Figure 4. WNT5A overexpression is required for tumorigenic activity.

Figure 4

(A) Representative images of the colony formation assay for (iKras Yap1Amp–) Wnt5a-KO cells. Clones without Wnt5a deletion were used as a control. (B) Quantification from triplicates is shown and is presented as relative colony numbers upon normalization to the shCtr group. (C) Western blot analysis for YAP1 and phospho-YAP1 in mouse PDAC cells treated with DMSO, 50 or 100 μM BOX-5. (D) Representative images of the colony formation assay in mouse PDAC cells of indicated genotypes treated with vehicle (DMSO) or BOX-5 (100 μM). (E) Quantification from triplicates is shown and is presented as relative colony numbers upon normalization to DMSO group. (F) Two independent clones of E-6 (iKras Yap1Amp–) Wnt5a-KO cells and control cells without Wnt5a deletion (CTR) were subcutaneously injected into nude mice.
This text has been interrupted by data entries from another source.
Lemma status_paragraphs_render ps :
  Forall good_paragraph ps -> status_paragraphs (render_file ps) = map (intercalate [NL]) ps.
Proof. intros H. apply paragraphs_loop_render; [done|lia]. Qed.

(** * Numbers *)

Lemma digits_value_snoc acc s c : digits_value acc (s ++ [c]) = digits_value acc s * 10 + (c - ch "0").
Proof. revert acc. induction s as [|d s IH]; intros acc; [done|]. simpl. apply IH. Qed.

Lemma decimal_spec fuel n :
  0 <= n < 10 ^ Z.of_nat fuel -> (0 < fuel)%nat ->
  all_digits (decimal fuel n) /\ digits_value 0 (decimal fuel n) = n /\ decimal fuel n ≠ [].
Proof.
  revert n. induction fuel as [|fuel IH]; intros n Hn Hf; [lia|]. cbn [decimal].
  assert (Hdigit : forall d, 0 <= d < 10 -> is_ascii_digit (ch "0" + d) = true).
  { intros d Hd. unfold is_ascii_digit. ev_ch. to_prop. lia. }
  destruct (Z.ltb_spec n 10).
  - split_and!; [repeat constructor; apply Hdigit; lia|cbn [digits_value]; lia|done].
  - assert (0 <= n / 10 < 10 ^ Z.of_nat fuel) as Hq.
    { rewrite Nat2Z.inj_succ, Z.pow_succ_r in Hn by lia. split; [apply Z.div_pos; lia|apply Z.div_lt_upper_bound; lia]. }
    destruct fuel as [|fuel]; [simpl in Hq; lia|].
    destruct (IH (n / 10) Hq ltac:(lia)) as (Hd & Hv & _). pose proof (Z.mod_pos_bound n 10 ltac:(lia)).
    split_and!; [|rewrite digits_value_snoc, Hv; pose proof (Z.div_mod n 10); lia|by destruct (decimal _ _)].
    apply Forall_app. split; [done|]. repeat constructor. by apply Hdigit.
Qed.

Lemma to_string_spec n :
  0 <= n -> all_digits (to_string n) /\ digits_value 0 (to_string n) = n /\ to_string n ≠ [].
Proof.
  intros Hn. apply decimal_spec; [|lia]. split; [done|]. rewrite Nat2Z.inj_succ, Z2Nat.id by apply Z.log2_nonneg.
  destruct (decide (n = 0)) as [->|]; [done|].
  apply Z.lt_le_trans with (2 ^ Z.succ (Z.log2 n)); [apply Z.log2_spec; lia|].
  apply Z.pow_le_mono_l. pose proof (Z.log2_nonneg n). lia.
Qed.

Lemma parse_to_string max n : 0 <= n <= max -> parse_uint max (to_string n) = Some n.
Proof.
  intros Hn. destruct (to_string_spec n) as (Hd & Hv & Hne); [lia|]. unfold parse_uint.
  destruct (to_string n) as [|c s] eqn:E; [done|]. rewrite <- E in *.
  assert ((c =? ch "+") = false) as ->.
  { rewrite E in Hd. inv Hd. unfold is_ascii_digit in *. ev_ch. to_prop. lia. }
  rewrite parse_digits_value by done. rewrite Hv. rewrite E. rewrite (proj2 (Z.leb_le _ _)) by lia. done.
Qed.

Lemma number_char c n : 0 <= n -> is_ascii_digit c = false -> c ∉ to_string n.
Proof.
  intros Hn Hc Hin. destruct (to_string_spec n Hn) as [Hd _]. apply (proj1 (Forall_forall _ _) Hd) in Hin. congruence.
Qed.

(** * Fields *)

Definition header (k v : rstr) : rstr := k ++ str ": " ++ v.

(** A field name the reader accepts. *)
Definition good_key (k : rstr) : bool :=
  valid_field_name k && negb (is_continuation k) && negb (contains_char (ch ":") k)
  && negb (contains_char NL k) && negb (contains_char CR k).

Lemma good_key_spec k :
  good_key k = true ->
  valid_field_name k = true /\ is_continuation k = false /\ (ch ":" ∉ k) /\ k ≠ [] /\ one_line k.
Proof.
  unfold good_key, one_line. rewrite !andb_true_iff, !negb_true_iff, !contains_char_false.
  intros ((((H1 & H2) & H3) & H4) & H5). split_and!; [done..| |done|done]. by intros ->.
Qed.

Lemma header_shape k v :
  good_key k = true -> header k v ≠ [] /\ is_continuation (header k v) = false /\
  split_once (ch ":") (header k v) = Some (k, ch " " :: v).
Proof.
  intros (H1 & H2 & H3 & H4 & _)%good_key_spec. unfold header. split_and!.
  - by destruct k.
  - by destruct k.
  - apply split_once_Some. by split.
Qed.

Lemma trim_start_space v : trim_start v = v -> trim_start (ch " " :: v) = v.
Proof. done. Qed.

Lemma validate_header s k v :
  good_key k = true -> (to_ascii_lowercase k ∉ seen s) ->
  validate_line s (header k v) =
  Ok {| seen := {[to_ascii_lowercase k]} ∪ seen s; has_field := true;
        scalar_identity := existsb (fun field => eq_ignore_ascii_case k field) identity_fields |}.
Proof.
  intros Hk Hs. destruct (header_shape k v Hk) as (H1 & H2 & H3). unfold validate_line.
  unfold str_eqb. rewrite bool_decide_false, H2, H3 by done.
  rewrite (proj1 (good_key_spec k Hk)). simpl. by rewrite bool_decide_false.
Qed.

(** Distinct headers pass; the scan remembers the last one. *)
Lemma validate_headers s kvs k v :
  Forall (fun kv => good_key kv.1 = true) (kvs ++ [(k, v)]) ->
  NoDup (map (fun kv => to_ascii_lowercase kv.1) (kvs ++ [(k, v)])) ->
  Forall (fun kv => (to_ascii_lowercase kv.1 ∉ seen s)) (kvs ++ [(k, v)]) ->
  exists s', for_each validate_line s (map (fun kv => header kv.1 kv.2) (kvs ++ [(k, v)])) = Ok s' /\
    has_field s' = true /\ scalar_identity s' = existsb (fun field => eq_ignore_ascii_case k field) identity_fields.
Proof.
  revert s. induction kvs as [|[k0 v0] kvs IH]; intros s Hg Hnd Hs; simpl in *.
  - rewrite Forall_singleton in Hg, Hs. simpl in *. rewrite validate_header by done. simpl. eauto.
  - inv Hg. inv Hs. apply NoDup_cons in Hnd as [Hk0 Hnd]. simpl in *.
    rewrite validate_header by done. cbn [res_bind]. apply IH; [done..|].
    apply Forall_forall. intros kv Hkv. simpl. apply not_elem_of_union. split.
    + rewrite not_elem_of_singleton. intros E. apply Hk0. rewrite <- E.
      by apply (list_elem_of_fmap_2 (fun kv : rstr * rstr => to_ascii_lowercase kv.1)).
    + by eapply Forall_forall in Hkv; [|done].
Qed.

Lemma validate_continuations s ls :
  has_field s = true -> scalar_identity s = false ->
  Forall (fun l => is_continuation l = true /\ l ≠ []) ls -> for_each validate_line s ls = Ok s.
Proof.
  intros Hf Hi. induction 1 as [|l ls [Hc Hne] _ IH]; [done|]. simpl. unfold validate_line at 1.
  unfold str_eqb. rewrite bool_decide_false, Hc, Hf, Hi by done. simpl. exact IH.
Qed.

Lemma parse_header s k v u :
  good_key k = true -> trim_start v = v -> field_update k v = Ok u ->
  parse_line s (header k v) = Ok (apply_update s (Some k) u).
Proof.
  intros Hk Hv Hu. destruct (header_shape k v Hk) as (H1 & H2 & H3). unfold parse_line.
  assert (str_eqb (header k v) [] = false) as -> by by apply bool_decide_false.
  by rewrite H2, H3, trim_start_space, Hu by done.
Qed.

Definition field_step (s : ParseState) (f : rstr * rstr * FieldUpdate) : ParseState :=
  apply_update s (Some f.1.1) f.2.

Lemma parse_headers s (fs : list (rstr * rstr * FieldUpdate)) :
  Forall (fun f => good_key f.1.1 = true /\ trim_start f.1.2 = f.1.2 /\ field_update f.1.1 f.1.2 = Ok f.2) fs ->
  for_each parse_line s (map (fun f => header f.1.1 f.1.2) fs) = Ok (foldl field_step s fs).
Proof.
  intros H. revert s. induction H as [|f fs (H1 & H2 & H3) _ IH]; intros s; [done|].
  simpl. rewrite (parse_header _ _ _ _ H1 H2 H3). apply IH.
Qed.

(** * Writing a package entry *)

Definition fold_line (l : rstr) : rstr := ch " " :: (if str_eqb l [] then str "." else l).

Definition description_head (d : rstr) : rstr := default [] (head (split_char NL d)).
Definition description_tail (d : rstr) : list rstr := tail (split_char NL d).

(** The fields written, with the assignment each one causes when read. *)
Definition package_fields (p : DebianPackage) : list (rstr * rstr * FieldUpdate) :=
  [(str "Package", pkg_name p, SetName (pkg_name p));
   (str "Version", pkg_version p, SetVersion (pkg_version p));
   (str "Architecture", pkg_architecture p, SetArchitecture (pkg_architecture p));
   (str "Section", pkg_section p, SetSection (pkg_section p));
   (str "Priority", pkg_priority p, SetPriority (pkg_priority p));
   (str "Installed-Size", to_string (pkg_installed_size p), SetInstalledSize (pkg_installed_size p));
   (str "Maintainer", pkg_maintainer p, SetMaintainer (pkg_maintainer p));
   (str "Depends", intercalate (str ", ") (pkg_depends p), AddDepends (intercalate (str ", ") (pkg_depends p)));
   (str "Filename", pkg_filename p, SetFilename (pkg_filename p));
   (str "Size", to_string (pkg_size p), SetSize (pkg_size p));
   (str "SHA256", pkg_sha256 p, SetSha256 (pkg_sha256 p));
   (str "Homepage", pkg_homepage p, SetHomepage (pkg_homepage p));
   (str "Description", description_head (pkg_description p), SetDescription (description_head (pkg_description p)))].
Tumor volumes were measured on the indicated dates after injection. Results are presented as the means ± SD (n = 5). (G) E-4 (iKras Yap1Amp–) Wnt5a-KO cells were infected with GFP, WNT5A, or YAP1S127A and were subcutaneously injected into nude mice. Cells without Wnt5a deletion were used as a control. Tumor volumes were measured 30 days after injection. Results are presented as means ± SD (n = 5). (H) Subcutaneous xenograft tumors from G were stained for YAP1. Scale bar: 100 μm. (I) Percentage of cells with nuclear/cytoplasmic/double staining of YAP1. Error bars represent SD (n = 10 fields, 250 cells/field). P value was corrected with Dunnett’s method. (J) Representative images of the colony formation assay for PaTu8988T cells infected with WNT5A shRNAs or nontargeting shRNA (shCtr) (top). Quantification from triplicates is shown. The box plots depict the minimum and maximum values (whiskers), the upper and lower quartiles, and the median. The length of the box represents the interquartile range. Error bars from all panels indicate ± SD. *P < 0.05; **P < 0.01.